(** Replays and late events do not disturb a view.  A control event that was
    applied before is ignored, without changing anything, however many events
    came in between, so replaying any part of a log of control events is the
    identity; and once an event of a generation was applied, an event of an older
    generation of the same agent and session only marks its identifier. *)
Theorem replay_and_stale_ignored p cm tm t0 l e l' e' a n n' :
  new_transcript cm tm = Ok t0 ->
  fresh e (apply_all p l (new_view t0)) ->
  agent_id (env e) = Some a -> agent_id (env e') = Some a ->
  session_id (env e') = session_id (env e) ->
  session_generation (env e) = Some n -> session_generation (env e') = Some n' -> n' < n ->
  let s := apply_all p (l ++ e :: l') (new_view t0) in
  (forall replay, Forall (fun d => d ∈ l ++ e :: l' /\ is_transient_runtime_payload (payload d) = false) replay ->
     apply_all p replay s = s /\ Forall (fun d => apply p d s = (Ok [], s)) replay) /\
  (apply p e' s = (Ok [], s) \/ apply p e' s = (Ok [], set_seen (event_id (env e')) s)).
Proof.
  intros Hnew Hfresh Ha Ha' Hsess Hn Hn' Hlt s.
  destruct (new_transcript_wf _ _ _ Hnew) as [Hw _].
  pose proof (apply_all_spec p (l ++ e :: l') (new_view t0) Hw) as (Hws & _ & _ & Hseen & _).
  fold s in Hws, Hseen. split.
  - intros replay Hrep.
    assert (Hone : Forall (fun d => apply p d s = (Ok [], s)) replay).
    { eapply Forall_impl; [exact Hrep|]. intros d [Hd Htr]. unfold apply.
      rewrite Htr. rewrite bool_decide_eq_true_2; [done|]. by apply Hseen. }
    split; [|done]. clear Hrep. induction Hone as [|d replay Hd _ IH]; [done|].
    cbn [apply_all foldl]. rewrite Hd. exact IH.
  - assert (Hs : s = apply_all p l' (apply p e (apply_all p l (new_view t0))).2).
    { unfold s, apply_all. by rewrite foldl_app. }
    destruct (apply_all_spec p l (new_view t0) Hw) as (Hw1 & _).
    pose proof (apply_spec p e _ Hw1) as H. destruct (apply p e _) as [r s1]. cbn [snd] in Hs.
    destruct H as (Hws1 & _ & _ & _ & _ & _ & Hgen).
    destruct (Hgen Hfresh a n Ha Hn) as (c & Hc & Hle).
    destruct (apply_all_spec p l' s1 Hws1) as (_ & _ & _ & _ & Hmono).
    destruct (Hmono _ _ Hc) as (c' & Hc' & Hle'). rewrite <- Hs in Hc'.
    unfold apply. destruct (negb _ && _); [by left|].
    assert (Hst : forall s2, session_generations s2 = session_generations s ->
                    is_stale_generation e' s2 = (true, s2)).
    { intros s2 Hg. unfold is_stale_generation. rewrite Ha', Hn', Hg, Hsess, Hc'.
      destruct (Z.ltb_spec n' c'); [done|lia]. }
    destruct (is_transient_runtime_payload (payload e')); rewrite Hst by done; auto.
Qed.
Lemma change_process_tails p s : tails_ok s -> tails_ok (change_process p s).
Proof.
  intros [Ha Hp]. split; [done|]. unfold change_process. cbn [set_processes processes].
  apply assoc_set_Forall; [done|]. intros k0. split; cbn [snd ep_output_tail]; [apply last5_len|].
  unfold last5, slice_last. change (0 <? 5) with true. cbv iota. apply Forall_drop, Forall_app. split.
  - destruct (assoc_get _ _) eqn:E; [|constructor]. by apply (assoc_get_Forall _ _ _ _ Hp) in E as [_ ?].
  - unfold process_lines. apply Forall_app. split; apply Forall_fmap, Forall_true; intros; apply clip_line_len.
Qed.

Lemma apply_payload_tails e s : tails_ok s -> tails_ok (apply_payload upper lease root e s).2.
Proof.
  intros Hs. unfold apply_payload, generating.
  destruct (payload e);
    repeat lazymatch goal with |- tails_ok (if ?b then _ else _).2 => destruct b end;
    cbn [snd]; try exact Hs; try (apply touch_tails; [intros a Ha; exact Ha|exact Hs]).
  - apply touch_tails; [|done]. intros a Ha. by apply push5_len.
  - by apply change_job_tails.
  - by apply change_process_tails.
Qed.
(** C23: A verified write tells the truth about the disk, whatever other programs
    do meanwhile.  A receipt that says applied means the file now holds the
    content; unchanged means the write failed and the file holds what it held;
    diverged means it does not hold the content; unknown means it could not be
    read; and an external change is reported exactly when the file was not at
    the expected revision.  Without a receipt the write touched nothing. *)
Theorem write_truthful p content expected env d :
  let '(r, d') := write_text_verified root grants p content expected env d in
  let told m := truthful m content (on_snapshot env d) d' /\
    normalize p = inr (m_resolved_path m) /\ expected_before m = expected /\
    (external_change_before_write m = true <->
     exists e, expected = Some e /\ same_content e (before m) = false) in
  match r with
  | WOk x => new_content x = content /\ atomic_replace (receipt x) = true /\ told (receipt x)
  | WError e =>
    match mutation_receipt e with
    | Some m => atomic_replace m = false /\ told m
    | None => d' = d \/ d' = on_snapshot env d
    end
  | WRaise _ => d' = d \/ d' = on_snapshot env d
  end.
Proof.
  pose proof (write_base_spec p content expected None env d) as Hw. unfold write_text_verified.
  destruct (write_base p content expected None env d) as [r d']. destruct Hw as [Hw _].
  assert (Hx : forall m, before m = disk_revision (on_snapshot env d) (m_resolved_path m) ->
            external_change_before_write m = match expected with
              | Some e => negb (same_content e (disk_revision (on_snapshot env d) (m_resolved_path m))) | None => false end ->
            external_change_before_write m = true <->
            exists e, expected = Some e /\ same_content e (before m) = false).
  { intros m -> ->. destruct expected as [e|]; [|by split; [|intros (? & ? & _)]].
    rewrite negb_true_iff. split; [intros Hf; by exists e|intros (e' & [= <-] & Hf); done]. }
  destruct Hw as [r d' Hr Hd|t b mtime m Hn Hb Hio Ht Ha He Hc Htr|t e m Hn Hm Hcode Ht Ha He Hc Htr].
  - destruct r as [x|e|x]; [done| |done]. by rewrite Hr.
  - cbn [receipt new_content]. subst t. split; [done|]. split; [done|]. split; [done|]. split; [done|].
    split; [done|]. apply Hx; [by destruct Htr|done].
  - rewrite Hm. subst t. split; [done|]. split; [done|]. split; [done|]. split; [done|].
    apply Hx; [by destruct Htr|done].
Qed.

______

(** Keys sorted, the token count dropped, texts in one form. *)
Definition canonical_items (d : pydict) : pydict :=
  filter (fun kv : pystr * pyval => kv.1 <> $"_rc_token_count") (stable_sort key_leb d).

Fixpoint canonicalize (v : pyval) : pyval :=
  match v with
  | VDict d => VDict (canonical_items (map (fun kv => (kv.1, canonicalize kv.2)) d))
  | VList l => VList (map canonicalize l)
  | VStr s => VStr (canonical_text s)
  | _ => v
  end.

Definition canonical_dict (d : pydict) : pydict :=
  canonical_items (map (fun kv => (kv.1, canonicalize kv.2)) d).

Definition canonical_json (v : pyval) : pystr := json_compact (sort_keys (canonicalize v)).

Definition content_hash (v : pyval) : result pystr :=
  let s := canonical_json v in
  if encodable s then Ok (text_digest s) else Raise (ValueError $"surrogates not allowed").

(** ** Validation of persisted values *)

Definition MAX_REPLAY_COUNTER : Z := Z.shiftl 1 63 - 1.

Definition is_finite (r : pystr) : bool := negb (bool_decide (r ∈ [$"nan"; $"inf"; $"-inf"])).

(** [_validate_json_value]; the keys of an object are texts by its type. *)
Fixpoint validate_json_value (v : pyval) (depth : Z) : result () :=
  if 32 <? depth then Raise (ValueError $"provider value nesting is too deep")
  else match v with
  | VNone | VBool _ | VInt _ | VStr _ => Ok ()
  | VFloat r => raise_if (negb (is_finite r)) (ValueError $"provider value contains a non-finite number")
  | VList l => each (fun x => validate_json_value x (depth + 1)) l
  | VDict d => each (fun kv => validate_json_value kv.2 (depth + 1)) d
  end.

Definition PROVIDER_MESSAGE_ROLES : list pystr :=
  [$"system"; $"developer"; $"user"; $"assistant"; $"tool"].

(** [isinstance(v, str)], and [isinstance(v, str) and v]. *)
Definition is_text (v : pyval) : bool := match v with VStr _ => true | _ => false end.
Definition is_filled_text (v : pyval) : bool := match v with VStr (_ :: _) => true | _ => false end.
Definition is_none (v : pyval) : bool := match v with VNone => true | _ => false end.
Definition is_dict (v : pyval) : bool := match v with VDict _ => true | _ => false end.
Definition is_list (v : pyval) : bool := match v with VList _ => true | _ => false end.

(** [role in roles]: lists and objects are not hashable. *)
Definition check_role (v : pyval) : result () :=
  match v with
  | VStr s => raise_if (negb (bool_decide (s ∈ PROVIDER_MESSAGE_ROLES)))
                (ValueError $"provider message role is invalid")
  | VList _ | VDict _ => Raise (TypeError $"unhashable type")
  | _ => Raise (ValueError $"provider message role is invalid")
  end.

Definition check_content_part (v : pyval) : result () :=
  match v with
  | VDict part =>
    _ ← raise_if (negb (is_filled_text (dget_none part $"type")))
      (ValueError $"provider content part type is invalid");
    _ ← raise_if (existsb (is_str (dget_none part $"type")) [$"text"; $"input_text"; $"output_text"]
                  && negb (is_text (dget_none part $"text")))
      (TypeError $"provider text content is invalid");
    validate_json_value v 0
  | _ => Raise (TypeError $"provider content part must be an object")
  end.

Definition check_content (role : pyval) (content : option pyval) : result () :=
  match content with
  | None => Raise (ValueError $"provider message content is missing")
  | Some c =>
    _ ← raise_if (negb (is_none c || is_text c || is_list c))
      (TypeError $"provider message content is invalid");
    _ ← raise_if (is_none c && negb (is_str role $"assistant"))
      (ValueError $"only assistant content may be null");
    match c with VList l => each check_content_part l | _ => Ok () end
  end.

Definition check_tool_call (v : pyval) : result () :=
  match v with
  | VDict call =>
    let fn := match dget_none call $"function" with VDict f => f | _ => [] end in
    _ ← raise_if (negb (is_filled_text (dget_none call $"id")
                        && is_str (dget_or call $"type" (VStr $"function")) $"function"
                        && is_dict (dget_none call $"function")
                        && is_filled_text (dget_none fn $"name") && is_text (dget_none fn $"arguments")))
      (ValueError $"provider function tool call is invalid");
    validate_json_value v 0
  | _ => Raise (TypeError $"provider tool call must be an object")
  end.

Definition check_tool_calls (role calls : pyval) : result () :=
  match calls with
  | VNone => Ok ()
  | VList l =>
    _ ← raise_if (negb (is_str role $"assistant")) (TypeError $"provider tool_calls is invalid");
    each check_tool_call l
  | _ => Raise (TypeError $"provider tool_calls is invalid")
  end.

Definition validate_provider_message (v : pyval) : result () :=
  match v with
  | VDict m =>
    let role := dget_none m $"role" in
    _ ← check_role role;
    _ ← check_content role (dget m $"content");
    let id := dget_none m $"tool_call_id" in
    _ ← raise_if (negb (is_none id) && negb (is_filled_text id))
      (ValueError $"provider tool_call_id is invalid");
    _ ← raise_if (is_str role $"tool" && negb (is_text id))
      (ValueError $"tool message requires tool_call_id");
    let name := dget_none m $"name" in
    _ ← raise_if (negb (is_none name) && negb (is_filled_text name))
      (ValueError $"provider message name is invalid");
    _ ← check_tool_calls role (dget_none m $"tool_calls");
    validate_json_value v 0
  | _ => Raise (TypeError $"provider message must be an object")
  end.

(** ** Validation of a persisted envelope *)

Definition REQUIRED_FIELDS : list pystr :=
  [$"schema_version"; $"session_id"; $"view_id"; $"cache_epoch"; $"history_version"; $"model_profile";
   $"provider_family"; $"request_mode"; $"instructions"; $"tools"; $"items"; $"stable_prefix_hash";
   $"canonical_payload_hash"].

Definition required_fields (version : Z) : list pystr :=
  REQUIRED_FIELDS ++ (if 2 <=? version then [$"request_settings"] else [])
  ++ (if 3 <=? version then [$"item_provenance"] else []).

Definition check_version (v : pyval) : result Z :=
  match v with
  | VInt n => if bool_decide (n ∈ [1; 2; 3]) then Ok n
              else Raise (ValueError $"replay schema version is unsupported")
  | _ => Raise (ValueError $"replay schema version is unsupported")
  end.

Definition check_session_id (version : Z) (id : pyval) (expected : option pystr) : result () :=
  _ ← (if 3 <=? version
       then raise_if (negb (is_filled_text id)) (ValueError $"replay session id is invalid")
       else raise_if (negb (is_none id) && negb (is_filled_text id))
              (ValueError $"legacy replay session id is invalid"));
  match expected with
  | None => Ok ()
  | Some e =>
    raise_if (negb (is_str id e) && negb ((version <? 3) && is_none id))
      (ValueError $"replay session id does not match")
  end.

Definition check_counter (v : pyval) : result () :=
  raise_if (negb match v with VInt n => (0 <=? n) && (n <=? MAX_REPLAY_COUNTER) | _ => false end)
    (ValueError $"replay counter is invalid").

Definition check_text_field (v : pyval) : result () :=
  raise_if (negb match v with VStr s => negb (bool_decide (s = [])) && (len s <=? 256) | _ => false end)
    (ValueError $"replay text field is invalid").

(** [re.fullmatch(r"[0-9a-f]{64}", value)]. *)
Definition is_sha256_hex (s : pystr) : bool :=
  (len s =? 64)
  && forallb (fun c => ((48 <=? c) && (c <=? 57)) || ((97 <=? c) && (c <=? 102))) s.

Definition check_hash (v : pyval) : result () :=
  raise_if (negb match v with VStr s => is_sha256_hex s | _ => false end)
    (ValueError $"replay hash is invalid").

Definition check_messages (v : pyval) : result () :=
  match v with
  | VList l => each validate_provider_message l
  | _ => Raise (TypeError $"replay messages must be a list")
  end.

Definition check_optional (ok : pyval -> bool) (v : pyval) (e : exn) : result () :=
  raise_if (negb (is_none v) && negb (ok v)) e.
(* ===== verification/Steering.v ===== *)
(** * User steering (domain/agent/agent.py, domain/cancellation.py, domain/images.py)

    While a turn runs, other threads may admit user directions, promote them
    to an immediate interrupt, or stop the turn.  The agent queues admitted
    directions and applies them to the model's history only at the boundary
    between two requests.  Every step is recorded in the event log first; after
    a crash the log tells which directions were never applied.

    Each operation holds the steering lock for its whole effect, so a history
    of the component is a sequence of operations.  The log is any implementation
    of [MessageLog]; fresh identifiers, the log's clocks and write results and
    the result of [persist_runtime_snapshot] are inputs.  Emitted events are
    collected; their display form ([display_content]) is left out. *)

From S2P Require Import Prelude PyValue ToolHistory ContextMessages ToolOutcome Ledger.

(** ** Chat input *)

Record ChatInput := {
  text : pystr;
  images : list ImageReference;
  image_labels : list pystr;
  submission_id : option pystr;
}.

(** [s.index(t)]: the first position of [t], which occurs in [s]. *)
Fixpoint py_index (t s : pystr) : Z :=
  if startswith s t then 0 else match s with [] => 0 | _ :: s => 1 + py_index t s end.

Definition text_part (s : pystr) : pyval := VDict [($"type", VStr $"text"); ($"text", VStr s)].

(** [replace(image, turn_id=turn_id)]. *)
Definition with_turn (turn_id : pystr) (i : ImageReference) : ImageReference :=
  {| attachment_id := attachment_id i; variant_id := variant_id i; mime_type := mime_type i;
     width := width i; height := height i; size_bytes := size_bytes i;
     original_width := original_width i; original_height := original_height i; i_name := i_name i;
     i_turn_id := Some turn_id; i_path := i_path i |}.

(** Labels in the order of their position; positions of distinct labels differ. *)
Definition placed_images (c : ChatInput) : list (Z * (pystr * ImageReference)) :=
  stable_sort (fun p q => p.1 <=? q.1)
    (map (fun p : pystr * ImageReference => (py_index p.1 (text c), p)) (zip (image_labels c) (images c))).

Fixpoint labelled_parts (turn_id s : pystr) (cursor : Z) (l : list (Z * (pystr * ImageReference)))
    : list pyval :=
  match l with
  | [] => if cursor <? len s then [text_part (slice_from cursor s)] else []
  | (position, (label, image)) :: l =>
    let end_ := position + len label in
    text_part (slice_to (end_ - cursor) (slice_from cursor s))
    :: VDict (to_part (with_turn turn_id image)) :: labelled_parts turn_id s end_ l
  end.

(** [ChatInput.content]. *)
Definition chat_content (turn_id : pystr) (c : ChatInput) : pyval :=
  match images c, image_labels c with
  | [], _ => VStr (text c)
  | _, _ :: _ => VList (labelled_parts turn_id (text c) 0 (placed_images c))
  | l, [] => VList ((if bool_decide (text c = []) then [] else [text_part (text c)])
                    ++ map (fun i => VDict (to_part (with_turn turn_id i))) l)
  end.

______

» Task prompt
In the data above, start at the line that has "(** Replays and", stop after the line that has "session_generation (env e)", and print every line in between exactly as it stands.

» Task result
(** Replays and late events do not disturb a view.  A control event that was
    applied before is ignored, without changing anything, however many events
    came in between, so replaying any part of a log of control events is the
    identity; and once an event of a generation was applied, an event of an older
    generation of the same agent and session only marks its identifier. *)
Theorem replay_and_stale_ignored p cm tm t0 l e l' e' a n n' :
  new_transcript cm tm = Ok t0 ->
  fresh e (apply_all p l (new_view t0)) ->
  agent_id (env e) = Some a -> agent_id (env e') = Some a ->
  session_id (env e') = session_id (env e) ->
  session_generation (env e) = Some n -> session_generation (env e') = Some n' -> n' < n ->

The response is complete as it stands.